I assume here that merging fc2 (as the then-tip of branch-F) and o (as the then-tip of branch-T1) went well, and Git was able to make M1 on its own. As we saw earlier, merging is really based not on branches but on commits. It's the creation of a new commit that adjust the branch names. So this created M1, so that branch-F pointed to M1. M1 itself pointed back to the existing tip of branch-T1—a commit I've now marked o—as its second parent, with fc2 as its first parent. Git figures out the correct contents for this commit by git diff-ing the contents of T0, the merge base, against o and against fc2:
T0-------------o <-- branch-T1
\
F0--fc1---fc2 <--- branch-F (HEAD)
With all going well, Git now makes M1 on its own:
T0-------------o <-- branch-T1
\ \
F0--fc1---fc2---M1 <--- branch-F (HEAD)
Now you git checkout branch-T1 and git merge --no-ff branch-F (without --no-ff Git will just do a fast-forward, which is not what is in the picture), so Git finds the merge base of o and M1, which is o itself. This merge is easy: the difference from o to o is nothing, and nothing plus the difference from o to M1 equals the contents of M1. So M2, as a snapshot, is exactly the same as M1, and Git easily creates it:
T0-------------o----M2 <-- branch-T1 (HEAD)
\ \ /
F0--fc1---fc2---M1 <--- branch-F
So far, so good, but now things start to go really wrong:
There was one file in the T1 branch that was having merge conflicts with S ... Given the issues I've had in the past with merge conflict resolutions not behaving how I expect, I thought I'd try something new: merging just the conflicting file from S into T1, solving the merge conflict there, removing all of the other files from the merge, and then allowing continuous integration to merge everything up to S.

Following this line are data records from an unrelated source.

(* ===== verification/RocksProps.v ===== *)
(** * What the RocksDB head table promises *)

From S2P Require Import Prelude Types Slice HashVal Chunk HeadVersion RocksHead.

(** ** The merge operator *)

Definition vers_ok (l : list bytes) : Prop := Forall (fun v => length v = kVersionSizeBytes) l.

Lemma length_versions l : vers_ok l -> length (concat l) = kVersionSizeBytes * length l.
Proof. induction 1 as [|v l Hv _ IH]; cbn [concat length]; [lia|]. rewrite length_app, Hv, IH. lia. Qed.

Lemma vers_ok_app l1 l2 : vers_ok (l1 ++ l2) <-> vers_ok l1 /\ vers_ok l2.
Proof. apply Forall_app. Qed.

Lemma length_loop_count l : vers_ok l -> (length (concat l) + (kVersionSizeBytes - 1)) / kVersionSizeBytes = length l.
Proof.
  intros Hl. rewrite (length_versions l Hl). unfold kVersionSizeBytes, kByteLength.
  rewrite Nat.mul_comm, Nat.div_add_l by lia. rewrite Nat.div_small by lia. lia.
Qed.

(** Reading some of the versions. *)
Lemma read_versions a b c :
  vers_ok a -> vers_ok b ->
  read_bytes (kVersionSizeBytes * length a) (kVersionSizeBytes * length b) (concat (a ++ b ++ c)) = Some (concat b).
Proof. intros Ha Hb. rewrite !concat_app. apply read_bytes_app; by apply length_versions. Qed.

(** Reference: the versions that stay, when [v] is added with the predecessors
    [o1] and [o2]; a predecessor is dropped where it is found first. *)
Fixpoint keep_old (o1 o2 : option bytes) (v : bytes) (l : list bytes) : list bytes :=
  match l with
  | [] => []
  | x :: l' =>
      if decide (o1 = Some x) then keep_old None o2 v l'
      else if decide (o2 = Some x) then keep_old o1 None v l'
      else if decide (x = v) then keep_old o1 o2 v l'
      else x :: keep_old o1 o2 v l'
  end.

Section Merge.
Variable (v : bytes) (prevs l : list bytes).
Hypothesis (Hv : length v = kVersionSizeBytes) (Hprevs : vers_ok prevs) (Hl : vers_ok l).
Abbreviation value := (concat (v :: prevs)).
Abbreviation old := (concat l).

(** After the versions [a ++ pend]: [k1] is copied, [pend] is to be copied. *)
Record merge_inv (a pend rest k1 : list bytes) (s : MergeState) : Prop := {
  mi_split : l = a ++ pend ++ rest;
  mi_from : cpy_from s = kVersionSizeBytes * length a;
  mi_to : cpy_to s = length (concat (v :: k1));
  mi_k1 : vers_ok k1;
  mi_buf : exists tail, new_versions s = concat (v :: k1) ++ tail;
  mi_size : length (new_versions s) = length old + kVersionSizeBytes;
  mi_room : length k1 <= length a;
  mi_len : new_versions_len s = kVersionSizeBytes * (1 + length k1 + length pend + length rest)
}.

Lemma copy_pending a pend rest k1 s :
  merge_inv a pend rest k1 s ->
  exists buf tail, memcpy_at (cpy_to s) (concat pend) (new_versions s) = Some buf /\
    buf = concat (v :: k1 ++ pend) ++ tail /\ length buf = length old + kVersionSizeBytes.
Proof.
  intros [Hs Hf Ht Hk [tail Hb] Hz Hr _]. pose proof Hl as Hl'. rewrite Hs in Hl'. apply vers_ok_app in Hl' as [Ha [Hp Hrest]%vers_ok_app].
  assert (Hlen : length old = kVersionSizeBytes * (length a + length pend + length rest)).
  { rewrite (length_versions l Hl), Hs, !length_app. lia. }
  assert (Hk1 : length (concat (v :: k1)) = kVersionSizeBytes * S (length k1)) by (apply length_versions; by constructor).
  assert (Hpl : length (concat pend) = kVersionSizeBytes * length pend) by (by apply length_versions).
  exists (concat (v :: k1 ++ pend) ++ drop (length (concat pend)) tail), (drop (length (concat pend)) tail).
  rewrite Hb in Hz. rewrite length_app in Hz. split_and!; [|done|].
  - unfold memcpy_at. rewrite Hb, Ht, decide_True by (rewrite length_app; nia). f_equal.
    rewrite take_app_length. rewrite <- drop_drop, drop_app_length. cbn [concat]. by rewrite concat_app, <- !app_assoc.
  - rewrite length_app, length_drop. cbn [concat] in *. rewrite concat_app, !length_app in *. nia.
Qed.

(** Leaving out the next version. *)
Lemma drop_version_inv a pend x rest k1 s f1 f2 :
  merge_inv a pend (x :: rest) k1 s ->
  exists s', drop_version old (kVersionSizeBytes * (length a + length pend)) f1 f2 s = Some s' /\
    merge_inv (a ++ pend ++ [x]) [] rest (k1 ++ pend) s' /\ found_prev_ver1 s' = f1 /\ found_prev_ver2 s' = f2.
Proof.
  intros Hi. destruct (copy_pending _ _ _ _ _ Hi) as (buf & tail & Em & Hbuf & Hblen).
  destruct Hi as [Hs Hf Ht Hk [tl Hb] Hz Hr Hn].
  assert (Hall : vers_ok (a ++ pend ++ x :: rest)) by by rewrite <- Hs.
  apply vers_ok_app in Hall as [Ha [Hp _]%vers_ok_app].
  unfold drop_version, f_cpy. cbn [cpy_from cpy_to new_versions new_versions_len found_prev_ver1 found_prev_ver2].
  rewrite Hf. replace (_ - _) with (kVersionSizeBytes * length pend) by nia.
  assert (Hinv : forall b, (exists tail, b = concat (v :: k1 ++ pend) ++ tail) -> length b = length old + kVersionSizeBytes ->
    forall f t n, f = kVersionSizeBytes * (length a + length pend) + kVersionSizeBytes -> t = length (concat (v :: k1 ++ pend)) ->
    n = new_versions_len s - kByteLength -> merge_inv (a ++ pend ++ [x]) [] rest (k1 ++ pend) (mkMerge f t b n f1 f2)).
  { intros b Hb1 Hb2 f t n -> -> ->. constructor; cbn [cpy_from cpy_to new_versions new_versions_len]; try done.
    - by rewrite Hs, <- !app_assoc.
    - rewrite !length_app. cbn [length]. lia.
    - by apply vers_ok_app.
    - rewrite !length_app. lia.
    - rewrite Hn. cbn [length]. rewrite !length_app. unfold kVersionSizeBytes. lia. }
  destruct (Nat.ltb_spec 0 (kVersionSizeBytes * length pend)) as [Hpos|Hpos].
  - rewrite Hs. rewrite (read_versions a pend (x :: rest) Ha Hp). osimpl. rewrite Em. osimpl. eexists. split; [done|].
    split; [|done]. apply Hinv; [by exists tail|done|cbn [cpy_from]; lia|cbn [cpy_to]|done].
    rewrite Ht. cbn [concat]. rewrite concat_app, !length_app, (length_versions pend Hp). lia.
  - assert (pend = []) as ->.
    { destruct pend; [done|]. cbn in Hpos. unfold kVersionSizeBytes, kByteLength in Hpos. lia. }
    rewrite app_nil_r in *. osimpl. eexists. split; [done|]. split; [|done]. apply Hinv; [by exists tl|done|cbn [cpy_from length]; lia|done|done].
Qed.

(** A flag stands for the predecessor that is still looked for. *)
Definition flag_ok (o : option bytes) (off : nat) (found : bool) : Prop :=
  match o with
  | None => found = true
  | Some p => found = false /\ read_bytes off kVersionSizeBytes value = Some p
  end.

Lemma flag_test o off found x : flag_ok o off found ->
  (if found then Some false else same_version value x off) = Some (bool_decide (o = Some x)).
Proof.
  destruct o as [p|]; cbn [flag_ok].
  - intros [-> E]. unfold same_version. rewrite E. osimpl. f_equal. apply bool_decide_ext. naive_solver.
  - by intros ->.
Qed.

Lemma vers_loop_inv : forall rest a pend k1 s o1 o2,
  merge_inv a pend rest k1 s -> flag_ok o1 kVersionSizeBytes (found_prev_ver1 s) ->
  flag_ok o2 kTwoVersionsSizeBytes (found_prev_ver2 s) ->
  exists s' a' pend' k1', vers_loop value old (length rest) (kVersionSizeBytes * (length a + length pend)) s = Some s' /\
    merge_inv a' pend' [] k1' s' /\ k1' ++ pend' = k1 ++ pend ++ keep_old o1 o2 v rest.
Proof.
  induction rest as [|x rest IH]; intros a pend k1 s o1 o2 Hi H1 H2.
  { exists s, a, pend, k1. split_and!; [done|done|]. cbn [keep_old]. by rewrite app_nil_r. }
  cbn [length vers_loop keep_old]. pose proof (mi_split _ _ _ _ _ Hi) as Hs.
  assert (Hall : vers_ok (a ++ pend ++ x :: rest)) by by rewrite <- Hs.
  apply vers_ok_app in Hall as [Ha [Hp [Hx Hr]%Forall_cons]%vers_ok_app].
  assert (Erd : read_bytes (kVersionSizeBytes * (length a + length pend)) kVersionSizeBytes old = Some x).
  { pose proof (read_versions (a ++ pend) [x] rest) as E. cbn [length concat app] in E. rewrite length_app, <- app_assoc, <- Hs in E.
    rewrite Nat.mul_1_r, app_nil_r in E. apply E; [by apply vers_ok_app|by constructor]. }
  assert (E0 : same_version value x 0 = Some (bool_decide (x = v))).
  { unfold same_version. cbn [concat]. rewrite <- Hv. rewrite read_bytes_app_l, read_bytes_all by lia. done. }
  assert (Hdrop : forall f1 f2 o1' o2', flag_ok o1' kVersionSizeBytes f1 -> flag_ok o2' kTwoVersionsSizeBytes f2 ->
    exists s' a' pend' k1',
      (s' ← drop_version old (kVersionSizeBytes * (length a + length pend)) f1 f2 s;
       vers_loop value old (length rest) (kVersionSizeBytes * (length a + length pend) + kVersionSizeBytes) s') = Some s' /\
      merge_inv a' pend' [] k1' s' /\ k1' ++ pend' = k1 ++ pend ++ keep_old o1' o2' v rest).
  { intros f1 f2 o1' o2' Hf1 Hf2. destruct (drop_version_inv _ _ _ _ _ _ f1 f2 Hi) as (s1 & -> & Hi1 & <- & <-). osimpl.
    destruct (IH _ _ _ _ o1' o2' Hi1 Hf1 Hf2) as (s' & a' & pend' & k1' & E & Hi' & Ek). exists s', a', pend', k1'.
    split_and!; [|done|by rewrite Ek, <- !app_assoc]. rewrite <- E. f_equal. rewrite !length_app. cbn [length]. lia. }
  unfold merge_step. rewrite Erd. osimpl. rewrite (flag_test _ _ _ x H1). osimpl. rewrite (flag_test _ _ _ x H2). osimpl.
  rewrite E0. osimpl.
  destruct (decide (o1 = Some x)) as [D1|D1]; [rewrite (bool_decide_true _ D1)|rewrite (bool_decide_false _ D1)];
    [by apply Hdrop|].
  destruct (decide (o2 = Some x)) as [D2|D2]; [rewrite (bool_decide_true _ D2)|rewrite (bool_decide_false _ D2)];
    [by apply Hdrop|].
  destruct (decide (x = v)) as [D0|D0]; [rewrite (bool_decide_true _ D0)|rewrite (bool_decide_false _ D0)];
    [by apply Hdrop|]. osimpl.
  destruct (IH a (pend ++ [x]) k1 s o1 o2) as (s' & a' & pend' & k1' & E & Hi' & Ek); [|done|done|].
  - destruct Hi as [_ Hf Ht Hk Hb Hz Hroom Hn]. constructor; try done.
    + by rewrite Hs, <- !app_assoc.
    + rewrite Hn, length_app. cbn [length]. lia.
  - exists s', a', pend', k1'. split_and!; [|done|by rewrite Ek, <- !app_assoc]. rewrite <- E. f_equal.
    rewrite length_app. cbn [length]. lia.
Qed.

Lemma merge_versions_rep : length prevs <= 2 ->
  merge_versions value old = Some (concat (v :: keep_old (prevs !! 0) (prevs !! 1) v l)).
Proof.
  intros Hn. unfold merge_versions.
  assert (Hrd : forall i, read_bytes (kVersionSizeBytes * i) kVersionSizeBytes value = (v :: prevs) !! i).
  { intros i. destruct ((v :: prevs) !! i) as [x|] eqn:Ei.
    - destruct (list_elem_of_split_length _ _ _ Ei) as (a & b & Eab & ->).
      assert (Hall : vers_ok (a ++ [x] ++ b)) by (cbn [app]; rewrite <- Eab; by constructor).
      apply vers_ok_app in Hall as [Ha [Hx _]%vers_ok_app]. rewrite Eab.
      pose proof (read_versions a [x] b Ha Hx) as E. cbn [length concat app] in E. by rewrite Nat.mul_1_r, app_nil_r in E.
    - apply lookup_ge_None in Ei. unfold read_bytes. rewrite decide_False; [done|].
      rewrite (length_versions (v :: prevs)) by (by constructor). unfold kVersionSizeBytes, kByteLength. lia. }
  pose proof (Hrd 0) as E0. rewrite Nat.mul_0_r in E0. change ((v :: prevs) !! 0) with (Some v) in E0. rewrite E0. osimpl. rewrite (length_loop_count l Hl).
  assert (Hvl : length value = kVersionSizeBytes * S (length prevs)) by (apply length_versions; by constructor).
  set (s0 := mkMerge _ _ _ _ _ _).
  assert (Hi : merge_inv [] [] l [] s0).
  { subst s0. unfold resize. constructor; cbn [cpy_from cpy_to new_versions new_versions_len concat app length]; try done.
    - by rewrite app_nil_r, Hv.
    - constructor.
    - eexists. rewrite (app_nil_r v), take_ge by (unfold kVersionSizeBytes in Hv; lia). reflexivity.
    - rewrite length_app, length_take, length_replicate. unfold kVersionSizeBytes in *. lia.
    - rewrite (length_versions l Hl). unfold kVersionSizeBytes. lia. }
  destruct (vers_loop_inv l [] [] [] s0 (prevs !! 0) (prevs !! 1) Hi) as (s & a & pend & k1 & E & Hs & Ek).
  { subst s0. cbn [found_prev_ver1]. rewrite Hvl. pose proof (Hrd 1) as E1. rewrite Nat.mul_1_r in E1.
    destruct (prevs !! 0) as [p1|] eqn:Ep; cbn [flag_ok].
    - split; [|by rewrite E1]. apply lookup_lt_Some in Ep. apply Nat.ltb_ge. unfold kTwoVersionsSizeBytes. nia.
    - apply lookup_ge_None in Ep. apply Nat.ltb_lt. unfold kTwoVersionsSizeBytes, kVersionSizeBytes, kByteLength. lia. }
  { subst s0. cbn [found_prev_ver2]. rewrite Hvl. pose proof (Hrd 2) as E2. rewrite Nat.mul_comm in E2.
    destruct (prevs !! 1) as [p2|] eqn:Ep; cbn [flag_ok].
    - split; [|unfold kTwoVersionsSizeBytes; by rewrite E2]. apply lookup_lt_Some in Ep. apply Nat.ltb_ge.
      unfold kThreeVersionsSizeBytes. nia.
    - apply lookup_ge_None in Ep. apply Nat.ltb_lt. unfold kThreeVersionsSizeBytes, kVersionSizeBytes, kByteLength. lia. }
  cbn [length] in E. rewrite Nat.mul_0_r in E. rewrite E. osimpl.
  destruct (copy_pending _ _ _ _ _ Hs) as (buf & tail & Em & Hbuf & Hblen).
  destruct Hs as [Hsp Hf Ht Hk [tl Hb] Hz Hroom Hlen]. rewrite app_nil_r in Hsp. cbn [app] in Ek. rewrite <- Ek.
  pose proof Hl as Hap. rewrite Hsp in Hap. apply vers_ok_app in Hap as [Ha Hp].
  assert (Hol : length old = kVersionSizeBytes * length a + kVersionSizeBytes * length pend).
  { rewrite (length_versions l Hl), Hsp, length_app. lia. }
  assert (Ecopy : copy_residual old s = Some buf).
  { unfold copy_residual. rewrite Hf, (proj2 (Nat.leb_le _ _)) by lia. osimpl.
    replace (length old - _) with (kVersionSizeBytes * length pend) by lia.
    destruct (Nat.ltb_spec 0 (kVersionSizeBytes * length pend)) as [Hpos|Hpos].
    - pose proof (read_versions a pend [] Ha Hp) as Er. rewrite app_nil_r, <- Hsp in Er. rewrite Er. osimpl. exact Em.
    - assert (pend = []) as -> by (destruct pend; [done|]; cbn in Hpos; unfold kVersionSizeBytes, kByteLength in Hpos; lia).
      unfold memcpy_at in Em. cbn [concat length app] in Em. rewrite decide_True in Em by (rewrite Ht, Hb, length_app; lia).
      rewrite Nat.add_0_r, take_drop in Em. done. }
  rewrite Ecopy. osimpl. f_equal. unfold resize.
  assert (Hkl : length (concat (v :: k1 ++ pend)) = new_versions_len s).
  { rewrite (length_versions (v :: k1 ++ pend)) by (constructor; [done|by apply vers_ok_app]). rewrite Hlen. cbn [length].
    rewrite length_app. lia. }
  rewrite Hbuf, length_app, <- Hkl, take_app_length. replace (_ - _) with 0 by lia. by rewrite app_nil_r.
Qed.
(** [SkipEntries] moves the cursor by [n] entries, but not over the end. *)
Lemma SkipEntries_rep ht : forall leaf E x y A bs n fuel,
  lvls ht leaf E -> chain ht leaf E x y A bs -> length bs <= fuel -> y <= length E ->
  skips ht leaf E x (skipped E y n) A (SkipEntries fuel st n bs).
Proof.
  induction ht as [|ht IH]; intros leaf E x y A bs n fuel Hlv Hch Hf Hy;
    (destruct bs as [|b ps]; [done|]); (destruct fuel as [|fuel]; [simpl in Hf; lia|]);
    rewrite SkipEntries_eq; cbn [cursor_ set_uncommited];
    destruct (chain_isEnd _ _ _ _ _ _ _ _ Hlv Hch) as (cur & l & Hcur & Hl & Hend);
    rewrite Hcur; osimpl; rewrite Hl; osimpl; rewrite Hend; osimpl;
    pose proof Hch as (a & i & c & j & He & Hx & Hy' & Hp);
    (destruct (decide (y = length E)) as [Hyl|Hyl];
      [rewrite bool_decide_true by done; exists 0, (set_uncommited b), ps; split_and!; [done|done|];
       exists a, i, c, j; rewrite Hyl; unfold skipped; replace (_ `min` _) with y by lia;
       split_and!; [by apply edit_at_uncommited|done|done|rewrite Hyl in *; exact Hp]
      |rewrite bool_decide_false by done]);
    pose proof He as [(cur' & Hcur' & Hat) _ _ _ (g & Hg & Hnorm)];
    rewrite Hcur in Hcur'; injection Hcur' as <-;
    destruct (at_node_inv _ _ _ _ _ _ _ _ _ Hat) as (l' & cps & g' & -> & Hg' & _ & _ & Hj);
    rewrite Hg in Hg'; injection Hg' as <-; subst x y;
    (assert (Hjl : j < length g) by
      (pose proof (normal_end _ _ _ _ _ _ _ _ _ _ Hlv He Hg Hj); destruct (decide (j = length g)); [tauto|lia]));
    (assert (HE : E <> []) by (intros ->; simpl in *; lia)).
  - eapply skip_loop_rep; [done|done|done|by apply edit_at_uncommited|done|exact Hat|exact Hg|done|exact Hp].
  - pose proof Hlv as (_ & _ & _ & _ & Hlv').
    eapply skip_loop_rep; [done| |done|by apply edit_at_uncommited|done|exact Hat|exact Hg|done|].
    + split; [done|]. intros x' y' ps' Hch' Hy''.
      apply (IH false (upper leaf E) x' y' [] ps' 1 fuel Hlv' Hch'); [|done].
      rewrite (chain_length _ _ _ _ _ _ _ Hch'). apply chain_length in Hch. simpl in *. lia.
    + by eapply (parents_at_chain (S ht)); [exact Hp|reflexivity|].
Qed.

End Chain.

(** ** The builders of a cursor *)

Section OfCursor.
Context `{HashFunction} `{Uninit}.
Variable (kind : NodeKind) (lp mp : ChunkerParams) (get : Hash -> option Chunk).

(** The builder of one level, before anything is skipped or appended. *)
Lemma own_builder ht leaf E c j l ps g :
  levels get kind lp mp ht leaf E -> at_node kind lp mp ht leaf E c j (l :: ps) ->
  lgroups lp mp leaf E !! c = Some g -> j < length g \/ S c = length (lgroups lp mp leaf E) ->
  params_ok (lvl_params lp mp leaf) ->
  let b := mkNB (Some (l :: ps)) [] None (lvl_rhasher lp mp leaf) true 0 in
  exists b', (if 0 <? length g then Resume kind leaf b else Some b) = Some b' /\
    commited_ b' = true /\ edit_at kind lp mp ht leaf E c j c j [] b'.
Proof.
  intros Hlv Hat Hg Hnorm Hp b.
  destruct (at_node_inv _ _ _ _ _ _ _ _ _ Hat) as (l' & ps' & g' & [= <- <-] & Hg' & Hn & Hi & Hj).
  rewrite Hg in Hg'. injection Hg' as <-.
  destruct (group_ok _ _ _ _ _ _ _ _ _ Hlv Hg) as (_ & _ & Hs & _).
  assert (Hbase : forall b', cursor_ b' = Some (l :: ps) -> appended_segs_ b' = [] ->
    rhasher_ b' = lvl_rhasher lp mp leaf ->
    match pre_cursor_seg_ b' with Some s => seg_rep s (take j g) | None => g = [] end ->
    edit_at kind lp mp ht leaf E c j c j [] b').
  { intros b' Hc Ha Hr Hpre. constructor.
    - by exists (l :: ps).
    - by exists g.
    - exists [], []. rewrite Ha. repeat split; constructor.
    - rewrite Hr. by apply fresh_rhasher.
    - by exists g. }
  destruct (Nat.ltb_spec 0 (length g)) as [Hlt|Hge].
  - destruct (Resume_rep kind leaf b l ps g j eq_refl Hn Hs) as (s & -> & Hr);
      [intros ->; simpl in Hlt; lia|done|done|]. exists (set_pre b s). split_and!; [done|done|by apply Hbase].
  - exists b. split_and!; [done|done|]. apply Hbase; try done. destruct g; [done|simpl in *; lia].
Qed.

Lemma builder_of_cursor_rep ht : forall leaf E c j cur g,
  levels get kind lp mp ht leaf E -> at_node kind lp mp ht leaf E c j cur ->
  lgroups lp mp leaf E !! c = Some g -> j < length g \/ S c = length (lgroups lp mp leaf E) ->
  params_ok (lvl_params lp mp leaf) -> params_ok mp ->
  exists b ps, builder_of_cursor kind lp mp leaf cur = Some (b :: ps) /\ commited_ b = true /\
    chain kind lp mp ht leaf E (flat (lgroups lp mp leaf E) c j) (flat (lgroups lp mp leaf E) c j) [] (b :: ps).
Proof.
  induction ht as [|ht IH]; intros leaf E c j [|l cps] g Hlv Hat Hg Hnorm Hp Hmp; try done;
    destruct (own_builder _ _ _ _ _ _ _ _ Hlv Hat Hg Hnorm Hp) as (b' & Hb' & Hcm & Hed);
    destruct (at_node_count _ _ _ _ _ _ _ _ _ _ _ _ Hlv Hat Hg) as (Hne & _ & _);
    pose proof Hat as (_ & _ & Hps); cbn [builder_of_cursor].
  - simpl in Hps. subst cps. cbn [builder_of_cursor]. osimpl. rewrite Hne. osimpl.
    rewrite Hb'. osimpl. exists b', []. split_and!; [done|done|]. by exists c, j, c, j.
  - destruct Hps as (c' & j' & g' & Hg' & Hj' & Hfl & Hat'). pose proof Hlv as (_ & _ & _ & _ & Hlv').
    destruct (IH false (up kind lp mp leaf E) c' j' cps g' Hlv' Hat' Hg' (or_introl Hj') Hmp Hmp)
      as (p & ps & -> & _ & Hch). osimpl. rewrite Hne. osimpl. rewrite Hb'. osimpl.
    exists b', (p :: ps). split_and!; [done|done|]. exists c, j, c, j. split_and!; [done|done|done|].
    exists c. split; [by left|]. by rewrite Hfl in Hch.
Qed.

End OfCursor.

So, what you did at this point is:
git checkout branch-T1
git merge branch-S
which stopped with a merge conflict. The graph at this point is the same as the one above, but with some more context:
S0--sc1---sc2---sc3-----sc4 <-- branch-S
\
T0-------------o----M2 <-- branch-T1 (HEAD)
\ \ /
F0--fc1---fc2---M1 <-- branch-F
The merge operation finds the merge base (S0), diffs that against the two tip commits (M2 and sc4), combines the resulting changes, and applies them to the contents of S0. The one conflicted file is now in the index as the three input copies, and in the work-tree as Git's effort at merging, but with conflict markers. Meanwhile all the unconflicted files are in the index, ready to be frozen.
Alas, you now remove some files (git rm) during the conflicted merge. This removes the files from the index and work-tree both. The resulting commit, M3, will say that the correct way to combine commits M2 and sc4 based on merge-base S0 is to remove those files. (This of course was the mistake.)
This auto-merged to S (M4).
Here, I assume this means that the system, using whatever pre-programmed rule it has, did the equivalent of:
git checkout branch-S
git merge --no-ff branch-T1
which found the merge base of commits sc4 (tip of branch-S) and M3, which is M3, the same way that the merge base of o and M1 was M1 earlier. So the new commit, M4, matches M3 in terms of content, at which point we have:
S0--sc1---sc2---sc3-----sc4----M4 <-- branch-S
\ \ /
T0-------------o----M2---M3 <-- branch-T1
\ \ /
F0--fc1---fc2---M1 <-- branch-F
I noticed immediately that excluding those ~200 files looked to have wiped the changes out entirely, which equated to about a month's worth of work across 2 teams. I (incorrectly) decided the best course of action was to act swiftly and revert the merge commits M4 and M3 before my mistake got into anyone else's local repos. I first reverted M4 (R1) and once that was committed I reverted M3 (R2).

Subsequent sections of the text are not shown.